→ **EXERCISE GOAL**
Return only the lines from the top of the material through the line marked by "if (3 <=? List.length points)%nat then", unaltered.

═══ DATASET ENTRIES

(** [api_get_stats] on the rows its two queries returned, started in
    generator state [g]. *)
Definition api_get_stats (g : rng) (by_district_rows : list (string * Z))
  (stations_rows : list coord_row) : result stats * rng :=
  let by_district := dict_of_rows by_district_rows in
  let points := stations_rows in
  if (3 <=? List.length points)%nat then
    let coords := map (fun p : coord_row => (fst (fst p), snd (fst p))) points in
    let '(r, g') := simple_kmeans rng seed sample g coords 3 100 in
    (labels <- r ;;
     pts <- collect (map (labelled_point points labels)
                         (seq 0 (List.length points))) ;;
     Ok (mkstats by_district (mkclusters 3 pts)),
     g')
  else
    (Ok (mkstats by_district
           (mkclusters 1
              (map (fun p : coord_row =>
                      mkpoint (fst (fst p)) (snd (fst p)) (snd p) 0)
                   points))),
     g).

End Generator.

End Stats.
Import Stats.

(** ** [date.isoformat], as [api_get_stations] renders [test_date] *)

Module IsoFormat.

Definition digit_char (n : Z) : ascii := ascii_of_nat (48 + Z.to_nat n).

(** [%02d] and [%04d] of a number that fits. *)
Definition pad2 (n : Z) : string :=
  String (digit_char (n / 10)) (String (digit_char (n mod 10)) EmptyString).

Definition pad4 (n : Z) : string :=
  String (digit_char (n / 1000))
    (String (digit_char (n / 100 mod 10))
       (String (digit_char (n / 10 mod 10))
          (String (digit_char (n mod 10)) EmptyString))).

(** [d.isoformat()]: [YYYY-MM-DD]. *)
Definition isoformat (d : date) : string :=
  (pad4 (year d) ++ String "-" (pad2 (month d) ++ String "-" (pad2 (day d))))%string.

End IsoFormat.
Import IsoFormat.

(** ** Reading the report *)

Module Report.

(** Whether [load_dataset] returned for a feed. *)
Definition loaded (fetch : feed -> fetched) (f : feed) : bool :=
  match fetch f with Fetched _ => true | FetchFailed => false end.

Definition sum_added (l : list (feed * counters)) : Z :=
  fold_right (fun fc acc => added (snd fc) + acc) 0 l.

Definition sum_updated (l : list (feed * counters)) : Z :=
  fold_right (fun fc acc => updated (snd fc) + acc) 0 l.

End Report.
Import Report.

(** ** The other writers of the coordinates *)

Module Admin.

(** The range checks of [admin_create_station] (main.py, lines 759 to 764)
    and of [admin_update_station] (lines 663 to 673) on the values
    [_to_float_or_none] returned: whether the endpoint goes on to write
    them. [not (-90 <= lat <= 90)] refuses a NaN as well. *)
Definition coordinates_in_range (lat lon : option float) : bool :=
  match lat with
  | None => true
  | Some x => PrimFloat.leb (-90) x && PrimFloat.leb x 90
  end
  &&
  match lon with
  | None => true
  | Some x => PrimFloat.leb (-180) x && PrimFloat.leb x 180
  end.

End Admin.
Import Admin.

(** Further sample payloads. *)

Module MoreSamples.

(** Only the non-eco feed loads, with one station. *)
Definition fetch_mira_only (f : feed) : fetched :=
  match f with
  | Eco => FetchFailed
  | NonEco => Fetched (PList [mira_non_eco])
  end.

(** An item whose name is the empty text. *)
Definition nameless : pyval :=
  item (PStr "") (PStr "Lesnaya 9") PNone PNone.

Definition lenina_eco_record : Params :=
  mkParams (PStr "AZS 1") (PStr "CAO") (PStr "Arbat") (PStr "Lenina 1")
           (PStr "Neft") (Some (mkdate 2023 2 1)) true
           (PFloat 55.7) (PFloat 37.6).

Definition lenina_non_eco_record : Params :=
  mkParams (PStr "AZS 1") (PStr "CAO") (PStr "Arbat") (PStr "Lenina 1")
           (PStr "Neft") (Some (mkdate 2023 3 4)) false
           (PFloat 55.71) (PFloat 37.61).

Definition mira_record : Params :=
  mkParams (PStr "AZS 2") (PStr "CAO") (PStr "Arbat") (PStr "Mira 5")
           (PStr "Neft") None false PNone PNone.

(** The store after the sample station was imported from the non-eco feed
    alone at time 100. *)
Definition lenina_db : db :=
  mkdb [mkStation 1 "AZS 1" (PStr "CAO") (PStr "Arbat") "Lenina 1"
          (PStr "Neft") (Some (mkdate 2023 3 4)) false
          (PFloat 55.71) (PFloat 37.61) 100 100] 2.
(** * enforce-variable-naming-convention: a shallow embedding of the rule

    The rule lives in one closure, [create(context)], which resolves the
    options, builds the case validators and converters and returns the
    [VariableDeclarator] visitor.  This file follows that layout:

    - [JsString]: the fragments of JavaScript strings and of the rule's
      regular-expression literals that the closure uses;
    - [Case]: [caseValidators] and [caseConverters];
    - [Ast]: the part of the ESTree a declarator visit inspects;
    - [Eff]: a small monad recording the calls made to the host (scope
      manager, source text, type checker, user regular expressions, reports)
      and exceptions;
    - [Rule]: the closure itself, over a host and an options record.

    Names are strings of code units.  A code unit below 128 is the ASCII
    character of that code; a code unit of 128 or more stands for a
    character that is no line terminator and that the case mappings leave
    unchanged.  The case mappings here are those of ASCII, so the
    converters are the rule's converters on names of ASCII characters
    ([isAsciiName]); a name with a cased letter outside ASCII is converted
    differently by the rule, and what is proved about the result of a
    conversion is stated for ASCII names or for names a validator
    accepts, which are ASCII. *)

From Stdlib Require Import Bool Arith List String Ascii ZArith Lia.
Import ListNotations.

Local Open Scope string_scope.
Local Open Scope nat_scope.
Local Open Scope list_scope.

(* ------------------------------------------------------------------ *)
(** ** JavaScript strings and the regular-expression literals of the rule *)

Module JsString.

Definition code (c : ascii) : nat := nat_of_ascii c.

(** Character classes [[a-z]], [[A-Z]], [[0-9]]. *)
Definition isLower (c : ascii) : bool := (97 <=? code c) && (code c <=? 122).
Definition isUpper (c : ascii) : bool := (65 <=? code c) && (code c <=? 90).
Definition isDigit (c : ascii) : bool := (48 <=? code c) && (code c <=? 57).

(** [[a-zA-Z0-9]] *)
Definition isAlnum (c : ascii) : bool := isLower c || isUpper c || isDigit c.

Definition isUnderscore (c : ascii) : bool := Ascii.eqb c "_"%char.
Definition isHyphen (c : ascii) : bool := Ascii.eqb c "-"%char.

(** [[-_]] *)
Definition isSeparator (c : ascii) : bool := isHyphen c || isUnderscore c.

(** [.] without the [s] flag: any character but a line terminator. *)
Definition isDot (c : ascii) : bool :=
  negb (Nat.eqb (code c) 10 || Nat.eqb (code c) 13).

(** [String.prototype.toUpperCase] / [toLowerCase] on one ASCII character;
    any other code unit is left as it is, so the two mappings are those
    of JavaScript on ASCII strings only. *)
Definition toUpperCaseChar (c : ascii) : ascii :=
  if isLower c then ascii_of_nat (code c - 32) else c.
Definition toLowerCaseChar (c : ascii) : ascii :=
  if isUpper c then ascii_of_nat (code c + 32) else c.

Fixpoint toUpperCase (s : string) : string :=
  match s with
  | EmptyString => EmptyString
  | String c r => String (toUpperCaseChar c) (toUpperCase r)
  end.

Fixpoint toLowerCase (s : string) : string :=
  match s with
  | EmptyString => EmptyString
  | String c r => String (toLowerCaseChar c) (toLowerCase r)
  end.

(** [/^X$/.test], for [X] a class followed by a starred class. *)
Fixpoint all (p : ascii -> bool) (s : string) : bool :=
  match s with
  | EmptyString => true
  | String c r => p c && all p r
  end.

Definition testFirstRest (first rest : ascii -> bool) (s : string) : bool :=
  match s with
  | EmptyString => false
  | String c r => first c && all rest r
  end.

(** [s.replace(/[-_](.)/g, (_, char) => char.toUpperCase())]: scanning from
    the left, a separator followed by a [.] character is replaced by the
    upper-cased character and the scan resumes after the pair. *)
Fixpoint replaceSeparators (s : string) : string :=
  match s with
  | EmptyString => EmptyString
  | String c r =>
      if isSeparator c then
        match r with
        | String d r' =>
            if isDot d then String (toUpperCaseChar d) (replaceSeparators r')
            else String c (replaceSeparators r)
        | EmptyString => String c EmptyString
        end
      else String c (replaceSeparators r)
  end.

(** [s.replace(/^(.)/, f)] for a character-to-character [f]. *)
Definition replaceFirst (f : ascii -> ascii) (s : string) : string :=
  match s with
  | EmptyString => EmptyString
  | String c r => if isDot c then String (f c) r else s
  end.

(** [s.replace(/([A-Z])/g, sep + '$1')] *)
Fixpoint insertBeforeUpper (sep : ascii) (s : string) : string :=
  match s with
  | EmptyString => EmptyString
  | String c r =>
      if isUpper c then String sep (String c (insertBeforeUpper sep r))
      else String c (insertBeforeUpper sep r)
  end.

(** [s.replace(/^_/, '')] and [s.replace(/^-/, '')] *)
Definition dropLeading (sep : ascii) (s : string) : string :=
  match s with
  | EmptyString => EmptyString
  | String c r => if Ascii.eqb c sep then r else s
  end.

(** [/^[A-Z][a-zA-Z0-9_]*\[/.test(text)] *)
Fixpoint afterIdentifierBracket (s : string) : bool :=
  match s with
  | EmptyString => false
  | String c r =>
      if Ascii.eqb c "["%char then true
      else if isAlnum c || isUnderscore c then afterIdentifierBracket r
      else false
  end.

Definition testUpperIdentifierBracket (s : string) : bool :=
  match s with
  | EmptyString => false
  | String c r => isUpper c && afterIdentifierBracket r
  end.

══════

→ **RESULT**
(** [api_get_stats] on the rows its two queries returned, started in
    generator state [g]. *)
Definition api_get_stats (g : rng) (by_district_rows : list (string * Z))
  (stations_rows : list coord_row) : result stats * rng :=
  let by_district := dict_of_rows by_district_rows in
  let points := stations_rows in
  if (3 <=? List.length points)%nat then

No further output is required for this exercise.